- **Dataset**
(* ===== verification/Symbolic.v ===== *)
(** * Symbolic execution of programs

    A rule per construct for runs of a program that are known to complete: the
    state is known only through a view of it, and the rules carry the view
    through the program.  The files that run whole tests ([Harness], [Delivery])
    add a rule per operation of theirs. *)

From stdpp Require Import base option list.
From S2P Require Import Prelude.

Section Symbolic.
Context {W X : Type} (view : W -> X).

(** From every state that looks like [v], [p] completes with [Q]. *)
Definition runs_on {A} (p : prog W A) (v : X) (Q : A -> X -> Prop) : Prop :=
  forall w, view w = v -> exists a w', p w = Done a w' /\ Q a (view w').

Lemma runs_ret {A} (a : A) v (Q : A -> X -> Prop) : Q a v -> runs_on (mret a) v Q.
Proof. intros HQ w <-. by exists a, w. Qed.

Lemma runs_bind {A B} (p : prog W A) (k : A -> prog W B) v Q :
  runs_on p v (fun a v' => runs_on (k a) v' Q) -> runs_on (p ≫= k) v Q.
Proof.
  intros P w E. destruct (P w E) as (a & w1 & E1 & K). destruct (K w1 eq_refl) as (b & w2 & E2 & HQ).
  exists b, w2. by rewrite (prog_bind_done _ _ _ _ _ E1).
Qed.

Lemma runs_some {A} (o : option A) a v (Q : A -> X -> Prop) :
  o = Some a -> Q a v -> runs_on (of_panics o) v Q.
Proof. intros -> HQ w <-. by exists a, w. Qed.

Lemma runs_gets {A} (f : W -> A) (g : X -> A) v (Q : A -> X -> Prop) :
  (forall w, f w = g (view w)) -> Q (g v) v -> runs_on (gets f) v Q.
Proof. intros E HQ w <-. exists (f w), w. split; [done|]. by rewrite E. Qed.

Lemma runs_gets_any {A} (f : W -> A) v (Q : A -> X -> Prop) :
  (forall a, Q a v) -> runs_on (gets f) v Q.
Proof. intros HQ w <-. by exists (f w), w. Qed.

Lemma runs_modify (f : W -> W) (g : X -> X) v (Q : () -> X -> Prop) :
  (forall w, view (f w) = g (view w)) -> Q tt (g v) -> runs_on (modify f) v Q.
Proof. intros E HQ w <-. exists tt, (f w). split; [done|]. by rewrite E. Qed.

Lemma runs_assert b v (Q : () -> X -> Prop) : b = true -> Q tt v -> runs_on (assert b) v Q.
Proof. intros -> HQ. by apply runs_ret. Qed.

Lemma runs_weaken {A} (p : prog W A) v (P Q : A -> X -> Prop) :
  runs_on p v P -> (forall a v', P a v' -> Q a v') -> runs_on p v Q.
Proof. intros R K w E. destruct (R w E) as (a & w' & Ep & HP). exists a, w'. auto. Qed.

End Symbolic.

Arguments runs_ret {W X view A} a v Q.
Arguments runs_bind {W X view A B} p k v Q.
Arguments runs_some {W X view A} o a v Q.
Arguments runs_gets {W X view A} f g v Q.
Arguments runs_gets_any {W X view A} f v Q.
Arguments runs_modify {W X view} f g v Q.
Arguments runs_assert {W X view} b v Q.
Arguments runs_weaken {W X view A} p v P Q.
(* ===== verification/Harness.v ===== *)
(** * The test harness

    Models [rc-x509-test-client-harness/src/]: the mocked transport ([io.rs])
    and the server and application ends of a test connection ([client.rs]), and
    [encode] / [decode] of [rc-x509-proto/src/lib.rs].  A test is a script of
    steps; it runs on a current-thread runtime, so its next step runs when the
    client is suspended, and what the test awaits must then be there: if it is
    not, nothing else can produce it and the test's timeout elapses (a panic).
    The client under test is the library's entrypoint with the connection actors
    it spawns.  The tests themselves, and what they show, are in [Integration]. *)

From stdpp Require Import base option list strings countable.
From Stdlib Require Import Strings.Byte NArith ZArith Lia.
From S2P Require Import Prelude Hash Certificate ConnectionId Codec TrustStore Mpsc Dispatch Runtime Fsm Actor Ffi World Entrypoint Symbolic.

(** ** Messages of the schema crate *)

(** [prost::Message]. *)
Class Serialisable `{ProtoTypes} (T : Type) : Type := {
  encode_to_vec : T -> list u8;
  message_decode : list u8 -> result T DecodeError
}.

Class SerialisableLaws `{ProtoTypes} (T : Type) `{!Serialisable T} : Prop := {
  message_roundtrip : forall v, message_decode (encode_to_vec v) = Ok v
}.

Definition encode `{ProtoTypes} {T} `{!Serialisable T} (value : T) : list u8 := encode_to_vec value.
Definition decode `{ProtoTypes} {T} `{!Serialisable T} (buf : list u8) : result T DecodeError :=
  message_decode buf.

(** The generated types the harness uses. *)
Record V1ConnectionId : Type := mk_v1_connection_id { uuid_v8 : list u8 }.
Record MagicTunnelRequest : Type := mk_magic_tunnel_request { mt_uri : string; mt_request : list u8 }.
Inductive RequestPayload : Type := Request_MagicTunnel (v : MagicTunnelRequest).
Record DispatchRequestPayload : Type := mk_request_payload {
  rp_connection_id : option V1ConnectionId;
  rp_payload : option RequestPayload
}.
Inductive MagicTunnelResult : Type := MT_Response (bytes : list u8) | MT_HandlerError (msg : string).
Record MagicTunnelResponse : Type := mk_magic_tunnel_response { mtr_result : option MagicTunnelResult }.

#[export] Instance V1ConnectionId_eq_dec : EqDecision V1ConnectionId.
Proof. solve_decision. Defined.

(** [v1::DispatchResponsePayload], whose only field is the [oneof]. *)
Class ResponsePayload `{ProtoTypes} : Type := {
  response_payload_new : option MagicTunnelResponse -> DispatchResponsePayload;
  response_payload : DispatchResponsePayload -> option MagicTunnelResponse
}.

Class ResponsePayloadLaws `{ResponsePayload} : Prop := {
  response_payload_field : forall v, response_payload (response_payload_new v) = v
}.

Section Harness.
Context `{ProtoTypes} `{!Serialisable DispatchRequestPayload} `{!ResponsePayload} `{AwsDigest} `{UuidLib}
  `{Mpsc} {R : Type} `{!Rng R}.

(** ** State *)

(** A step of a test: what it does between two suspensions. *)
Inductive test_step : Type :=
| Step_connect
| Step_handshake
| Step_accept (check : ClientHello -> bool)
| Step_send (msg : ServerToClient)
| Step_expect (check : ClientToServer -> bool)
| Step_silence
| Step_dispatch (correlation_id : CorrelationId) (uri : string) (request : list u8)
| Step_answer (result : MagicTunnelResult)
| Step_read (correlation_id : CorrelationId)
| Step_advance (nanos : N)
| Step_close
| Step_shutdown.

(** What a test has seen. *)
Inductive observation : Type :=
| Saw_id (id : ConnectionId)
| Saw_message (msg : ClientToServer)
| Saw_request (correlation_id : CorrelationId) (uri : string) (request : list u8)
| Saw_result (result : MagicTunnelResult).

(** Next to the client's end of the transport and the interconnect ([World]):
    the channel to the client, whether its receiver was taken, the identifier a
    [TestConn] keeps; the event channel and the shutdown signal of the
    [TestClient], and how its tasks ended; the clock; the test. *)
Record Harness : Type := mk_harness {
  hn_to_client : mpsc (result ServerToClient DecodingError);
  hn_from_server : bool;
  hn_connection_id : option V1ConnectionId;
  hn_events : list ConnectionEvent;
  hn_shutdown : bool;
  hn_joined : list (result () JoinError);
  hn_clock : N;
  hn_script : list test_step;
  hn_seen : list observation
}.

- **Task requirements**
Retype exactly the line with "the channel to" and each line after it until the records end, and include no other line.

- **Answer section**
    the channel to the client, whether its receiver was taken, the identifier a
    [TestConn] keeps; the event channel and the shutdown signal of the
    [TestClient], and how its tasks ended; the clock; the test. *)
Record Harness : Type := mk_harness {
  hn_to_client : mpsc (result ServerToClient DecodingError);
  hn_from_server : bool;
  hn_connection_id : option V1ConnectionId;
  hn_events : list ConnectionEvent;
  hn_shutdown : bool;
  hn_joined : list (result () JoinError);
  hn_clock : N;
  hn_script : list test_step;
  hn_seen : list observation
}.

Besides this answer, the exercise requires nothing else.